▶ _Your objective_
Look through the records below for the line holding "Record legacyFrameCache := mkFrameCache". Write it out exactly, with each following line through the line holding "(** [w_techniqueZone] is".
_ _ _ _ _
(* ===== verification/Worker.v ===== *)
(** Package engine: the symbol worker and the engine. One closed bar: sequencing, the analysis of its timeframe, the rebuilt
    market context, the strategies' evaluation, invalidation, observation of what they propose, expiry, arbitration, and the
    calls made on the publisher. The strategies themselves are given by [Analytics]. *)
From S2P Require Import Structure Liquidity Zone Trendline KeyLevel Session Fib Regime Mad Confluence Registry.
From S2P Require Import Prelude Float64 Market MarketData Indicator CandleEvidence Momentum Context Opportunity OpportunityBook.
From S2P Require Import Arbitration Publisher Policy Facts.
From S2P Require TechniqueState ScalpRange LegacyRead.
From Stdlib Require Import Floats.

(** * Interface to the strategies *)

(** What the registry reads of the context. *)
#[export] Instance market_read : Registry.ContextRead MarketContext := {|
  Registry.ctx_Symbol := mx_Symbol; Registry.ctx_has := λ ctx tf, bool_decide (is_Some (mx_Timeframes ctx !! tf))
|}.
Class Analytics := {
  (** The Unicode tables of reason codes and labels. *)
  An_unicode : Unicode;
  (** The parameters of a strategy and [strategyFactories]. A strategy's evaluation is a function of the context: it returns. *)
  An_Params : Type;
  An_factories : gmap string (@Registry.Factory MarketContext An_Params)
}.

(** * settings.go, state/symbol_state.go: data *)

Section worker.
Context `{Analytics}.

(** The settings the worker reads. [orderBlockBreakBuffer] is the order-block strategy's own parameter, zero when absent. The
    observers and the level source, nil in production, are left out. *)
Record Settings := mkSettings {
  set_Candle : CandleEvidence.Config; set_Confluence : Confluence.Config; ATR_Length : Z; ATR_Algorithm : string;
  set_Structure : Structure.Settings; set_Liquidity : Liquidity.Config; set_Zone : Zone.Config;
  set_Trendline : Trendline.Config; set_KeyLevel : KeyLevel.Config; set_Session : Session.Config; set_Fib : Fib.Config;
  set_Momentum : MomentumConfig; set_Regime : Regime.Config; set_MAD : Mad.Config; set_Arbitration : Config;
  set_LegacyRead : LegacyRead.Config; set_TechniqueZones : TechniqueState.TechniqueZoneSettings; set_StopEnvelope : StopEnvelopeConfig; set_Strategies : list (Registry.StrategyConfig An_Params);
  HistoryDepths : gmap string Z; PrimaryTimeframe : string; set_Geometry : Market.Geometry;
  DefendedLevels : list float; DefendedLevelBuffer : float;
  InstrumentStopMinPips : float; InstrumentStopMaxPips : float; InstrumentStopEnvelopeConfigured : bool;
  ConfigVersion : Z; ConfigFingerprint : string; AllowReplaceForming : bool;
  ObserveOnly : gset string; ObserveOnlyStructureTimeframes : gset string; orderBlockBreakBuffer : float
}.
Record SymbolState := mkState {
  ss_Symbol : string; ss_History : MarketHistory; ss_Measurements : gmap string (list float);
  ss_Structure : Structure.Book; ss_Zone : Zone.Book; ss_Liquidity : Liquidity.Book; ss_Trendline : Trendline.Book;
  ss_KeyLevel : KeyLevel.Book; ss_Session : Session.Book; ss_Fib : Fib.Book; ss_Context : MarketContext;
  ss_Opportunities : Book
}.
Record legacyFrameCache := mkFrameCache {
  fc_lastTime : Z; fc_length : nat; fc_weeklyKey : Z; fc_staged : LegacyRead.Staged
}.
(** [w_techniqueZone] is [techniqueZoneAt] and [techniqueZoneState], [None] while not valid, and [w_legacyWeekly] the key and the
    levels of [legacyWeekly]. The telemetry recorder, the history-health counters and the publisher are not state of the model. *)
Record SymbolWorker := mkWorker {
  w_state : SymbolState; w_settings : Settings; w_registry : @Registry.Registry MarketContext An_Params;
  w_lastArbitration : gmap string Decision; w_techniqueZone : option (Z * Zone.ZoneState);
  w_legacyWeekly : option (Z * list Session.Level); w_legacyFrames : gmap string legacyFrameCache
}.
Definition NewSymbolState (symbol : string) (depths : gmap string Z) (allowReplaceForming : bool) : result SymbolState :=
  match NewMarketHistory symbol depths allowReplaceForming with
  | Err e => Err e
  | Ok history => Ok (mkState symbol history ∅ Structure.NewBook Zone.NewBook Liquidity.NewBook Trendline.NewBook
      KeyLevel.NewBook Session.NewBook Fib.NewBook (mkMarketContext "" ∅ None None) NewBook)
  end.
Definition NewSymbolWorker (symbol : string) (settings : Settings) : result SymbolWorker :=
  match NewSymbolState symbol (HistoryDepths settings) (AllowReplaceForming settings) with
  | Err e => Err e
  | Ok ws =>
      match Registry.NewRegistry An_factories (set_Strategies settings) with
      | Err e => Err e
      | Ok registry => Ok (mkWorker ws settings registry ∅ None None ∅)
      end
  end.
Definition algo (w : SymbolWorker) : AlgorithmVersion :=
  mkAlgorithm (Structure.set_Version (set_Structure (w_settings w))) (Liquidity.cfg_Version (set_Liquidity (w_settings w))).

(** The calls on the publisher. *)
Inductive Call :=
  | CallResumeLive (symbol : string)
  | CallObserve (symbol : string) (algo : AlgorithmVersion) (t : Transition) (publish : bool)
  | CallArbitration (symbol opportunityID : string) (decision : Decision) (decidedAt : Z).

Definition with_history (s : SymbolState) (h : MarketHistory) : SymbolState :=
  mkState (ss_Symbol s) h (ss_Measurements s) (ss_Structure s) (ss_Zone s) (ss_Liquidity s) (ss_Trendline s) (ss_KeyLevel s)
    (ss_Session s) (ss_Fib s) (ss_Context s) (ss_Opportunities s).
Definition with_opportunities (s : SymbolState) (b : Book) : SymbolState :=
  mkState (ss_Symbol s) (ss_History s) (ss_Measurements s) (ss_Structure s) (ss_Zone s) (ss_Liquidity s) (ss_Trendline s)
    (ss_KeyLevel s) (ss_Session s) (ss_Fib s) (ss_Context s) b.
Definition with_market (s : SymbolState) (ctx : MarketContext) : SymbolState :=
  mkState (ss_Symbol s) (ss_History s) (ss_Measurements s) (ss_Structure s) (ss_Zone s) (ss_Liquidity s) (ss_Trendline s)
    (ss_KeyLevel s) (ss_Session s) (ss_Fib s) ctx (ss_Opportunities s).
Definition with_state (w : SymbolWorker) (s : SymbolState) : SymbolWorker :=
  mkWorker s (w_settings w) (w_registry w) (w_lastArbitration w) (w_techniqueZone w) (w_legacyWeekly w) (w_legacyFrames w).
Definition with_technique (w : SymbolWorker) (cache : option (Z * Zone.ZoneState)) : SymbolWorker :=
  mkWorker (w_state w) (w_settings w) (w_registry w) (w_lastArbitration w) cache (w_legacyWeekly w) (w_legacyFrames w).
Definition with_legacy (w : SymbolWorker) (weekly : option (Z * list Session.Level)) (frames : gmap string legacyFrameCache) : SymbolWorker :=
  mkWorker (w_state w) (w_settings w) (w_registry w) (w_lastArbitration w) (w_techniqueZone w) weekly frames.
_ _ _ _ _
▶ _Response for this exercise_
Record legacyFrameCache := mkFrameCache {
  fc_lastTime : Z; fc_length : nat; fc_weeklyKey : Z; fc_staged : LegacyRead.Staged
}.
(** [w_techniqueZone] is [techniqueZoneAt] and [techniqueZoneState], [None] while not valid, and [w_legacyWeekly] the key and the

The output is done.